Two overnighters and a brief stopover in our three-day drive from Kalkan to Ürgüp, Kapadokya, where a room awaited us.
Thanks, Google Earth
First day we made for Side (See-day), east of Antalya. The Aegean and Mediterranean coasts are separated by a rugged mass of mountain and joined by a sometimes very thin road. Approaching Antalya you come out of the spectacular mountains in a rush of forest and yon distant craggy peak of Mount Olympos and onto a flat where the Turkish Riviera begins. Antalya is a city of nearly two million, in orange country, a giant orange in the roundabout; then there’s a 30-kilometre strip of development along the coast highway before you come to Side. Then your jaw drops. Side is one huge Roman ruins, mostly unrestored, with a touristic centre growing like a fungus amid the marble everywhere strewn.
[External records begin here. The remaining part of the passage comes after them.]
(* ===== verification/ParcelUse.v ===== *)
(** * ParcelUse: arbitrary sequences of operations on a parcel

    The public methods of [class Parcel] as commands with the arguments a
    caller may pass; [run] executes a sequence of them. *)

From S2P Require Import Prelude Parcel ParcelInv ParcelTyped ParcelString ParcelVector ParcelObject ParcelMessage.
From stdpp Require Import sorting.
Open Scope Z_scope.

(** ** The settings keep the invariant *)

Section settings.
Context `{LibcOk} `{SecurecOk} `{ParcelConfig} (alimit : Z).
Implicit Types p q : Parcel.

Lemma SetMaxCapacity_safe m : m < 2 ^ 64 -> safe alimit (SetMaxCapacity m).
Proof.
  intros Hm p Hp. unfold SetMaxCapacity. destruct (Z.ltb_spec (maxDataCapacity_ p) m).
  - eexists _, _. split; [done|]. destruct Hp. split; simpl; done || lia.
  - by exists false, p.
Qed.

Lemma SetDataCapacity_safe n : safe alimit (SetDataCapacity n).
Proof.
  intros p Hp. unfold SetDataCapacity. destruct (wf_alloc _ _ Hp) as (a & -> & Ha).
  pose proof (wf_size _ _ Hp).
  destruct (Z.leb_spec n (dataSize_ p)); [by exists false, p|].
  destruct (Realloc a (data_ p) n) as [d|] eqn:E; [|by exists false, p].
  eexists _, _. split; [done|]. apply realloc_spec in E as (Hz & Hn & _ & Hb); [|lia].
  apply wf_set_data; try done; [|lia]. apply Hb, (wf_block alimit p Hp).
Qed.

Lemma FlushBuffer_safe : safe alimit FlushBuffer.
Proof.
  intros p Hp. unfold FlushBuffer. destruct (wf_alloc _ _ Hp) as (a & -> & Ha).
  set (p1 := match data_ p with Some _ => _ | None => p end).
  assert (parcel_wf alimit p1) as Hp1.
  { unfold p1. destruct (data_ p); [|done]. destruct Hp. split; simpl; done || lia. }
  eexists _, _. split; [done|]. destruct (objectOffsets_ p1); [by apply ClearObjects_wf|done].
Qed.

Lemma ParseFrom_safe data size :
  match data with
  | Some d => zlen d = size /\ size < 2 ^ 63 /\ Forall is_byte d
  | None => size = 0
  end -> safe alimit (ParseFrom data size).
Proof.
  intros Hd p Hp. unfold ParseFrom. destruct (data_ p); [by exists false, p|].
  set (p1 := set_readonly _). assert (parcel_wf alimit p1) as Hp1.
  { assert (0 <= size < 2 ^ 63).
    { destruct data as [d|]; [|lia]. destruct Hd as [<- ?]. pose proof (zlen_nonneg d). lia. }
    pose proof Hp as []. split; simpl; try done; try lia. destruct data; [|done]. by destruct Hd as (? & ? & ?). }
  eexists _, _. split; [done|].
  destruct PARCEL_OBJECT_CHECK; [|done]. destruct (objectOffsets_ p1); [by apply ClearObjects_wf|done].
Qed.

Lemma set_allocator_wf p a :
  parcel_wf alimit p -> AllocatorOk a alimit -> parcel_wf alimit (set_allocator p (Some a)).
Proof. intros [] Ha. split; simpl; try done. by exists a. Qed.

Lemma SetAllocator_safe a :
  match a with Some a => AllocatorOk a alimit | None => True end -> safe alimit (SetAllocator a).
Proof.
  intros Ha p Hp. unfold SetAllocator. destruct a as [a|]; [|by exists false, p].
  destruct (wf_alloc _ _ Hp) as (a0 & -> & _).
  destruct (alloc_id a0 =? alloc_id a); [by exists false, p|].
  pose proof (wf_data _ _ Hp) as Hd. pose proof (wf_size _ _ Hp).
  destruct (data_ p) as [d|] eqn:Ed; [|eexists _, _; split; [done|]; by apply set_allocator_wf].
  destruct Hd as [Hz Hb].
  destruct (Z.ltb_spec 0 (dataSize_ p)); [|eexists _, _; split; [done|]; by apply set_allocator_wf].
  destruct (Alloc a (dataSize_ p)) as [d'|] eqn:E; [|by exists false, p].
  apply alloc_spec in E as (Hz' & Hn & Hb'); [|lia].
  destruct (Z.ltb_spec (zlen d) (dataSize_ p)); [lia|].
  destruct (memcpy_s _ _ _ _) as [e d''] eqn:Em.
  destruct (e =? EOK); [|by exists false, p].
  eexists _, _. split; [done|]. apply set_allocator_wf; [|done].
  apply wf_set_data; try done; [by eapply memcpy_s_zlen|].
  by eapply memcpy_s_byte; eauto with zlist.
Qed.

Lemma RewindRead_safe n : 0 <= n -> safe alimit (RewindRead n).
Proof.
  intros Hn p Hp. unfold RewindRead. destruct (Z.ltb_spec (dataSize_ p) n); [by exists false, p|].
  eexists _, _. split; [done|]. pose proof (wf_cap _ _ Hp). pose proof Hp as [].
  split; simpl; try done; lia.
Qed.

Lemma keep_objects_prefix n l : exists k, (k <= length l)%nat /\ reverse (keep_objects n (reverse l)) = take k l.
Proof.
  induction l as [|x l IH] using rev_ind; [by exists 0%nat|].
  rewrite reverse_app. simpl. destruct (_ <=? n).
  - exists (length (l ++ [x])). split; [done|]. rewrite firstn_all.
    change (x :: reverse l) with (reverse [x] ++ reverse l). by rewrite <- reverse_app, reverse_involutive.
  - destruct IH as (k & Hk & E). exists k. rewrite length_app. split; [lia|].
    by rewrite E, take_app_le by lia.
Qed.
We went down a little side road and found a cheap room for the night, $50 or so, including breakfast, at the Neptune. It’s the gabled structure in this picture:
We dined in a restaurant beside this walk-way. Back along the coast towards Antalya, on the other side of the bay, just a kilometre away, rose a riot of resorts, Cancun-style.
My lamb chops were excellent — the teeny ones with the long bones. Paula had the mese as always.
Mountain pass in the Western Taurus Mountains northeast of Antalya:
Konya was a big surprise — a teeming city of a million on a flat arid plain with a flourishing tourism trade around the Mevlana Museum, resting place of the scholar-sage-poet Rumi, more properly in Turkish Mevlana (= Our Master) Celâleddin Muhammed Rûmi (1207-1273) — his remains are here beside his family and followers.
The heart of it was the crypt, where there are many dozens sarcophagi. No photos allowed; people took pictures anyway; but not me =sigh= The Wikipedia article on Rumi has a gallery of photos of the museum, including this stunner on Wikimedia Commons, by (name not translated) and titled “Maulana Rumi – Disciples:”
A crush of tourists mingled with the faithful. People were praying openly in front of the master’s turbe. I was not prepared for the deep reverence he commands as a spiritual leader. In another room believers stooped to kiss the amulet outside the vessel that holds a lock of Mohammed the Prophet’s hair. A women’s and families’ area was screened yet accessible to non-believers passing out of the museum/mosque. Don’t believe I’d ever seen Muslim women kneeling at prayer before.
In America, meanwhile, Rumi has been anointed the Greatest Poet Ever. (See “Why is Rumi the best-selling poet in the US?” by Jane Ciabattari, BBC Culture website.) In English Rumi’s love poetry reads very well, if a tad over the top …
A moment of happiness,
you and I sitting on the verandah,
apparently two, but one in soul, you and I.
We feel the flowing water of life here,
you and I, with the garden’s beauty
and the birds singing.
The stars will be watching us,
and we will show them
what it is to be a thin crescent moon.
You and I unselfed, will be together,
indifferent to idle speculation, you and I.
The parrots of heaven will be cracking sugar
as we laugh together, you and I.
In one form upon this earth,
and in another form in a timeless sweet land.
Mewlana Jalaluddin Rumi on PoemHunter.com.
Entrance to the old house in back:
You then go through the laundry area. Old style bathroom in a closet (to R)
The view across the street from our window …
Worth the price of admission for the tea and conversation under an awning in the garden with a local rug dealer, brother of the proprietor, and an American woman, a retired California university librarian. She had been here many times and was mad keen on the Seljuk Turks.
The proprietor directed us to a restaurant across a busy intersection, past a walled graveyard, and across another busy street, but worth the effort — Konak Konya Mutfağı: regional cooking, plentiful and cheap, in a family-friendly setting, with little kids running around.
Konya was the ancient city of Ikónion (Greek) /Ikonium (Latin) that Saul of Tarsus, later St. Paul, visited twice circa 47-50 CE (“Konya,” Wikipedia). It was a capital city of the Seljuk empire of the 11th-14th centuries CE.
One of the Seljuks’ economic development projects was the caravanserai, part of the overland trade route between Italy and China. On our way east from Konya we stopped at the most famous caravan stop, at Sultanhanı:
The inner courtyard: mosque, barracks, stairway to heaven:
Across the street was another garden of leadership (Sekjuk, I think). Is it my morbid eye or do they look like severed heads? —
Sell your cleverness and buy bewilderment.Rumi, Masnavi i Man’avi, the spiritual couplets of Maula. Quoted on Goodreads.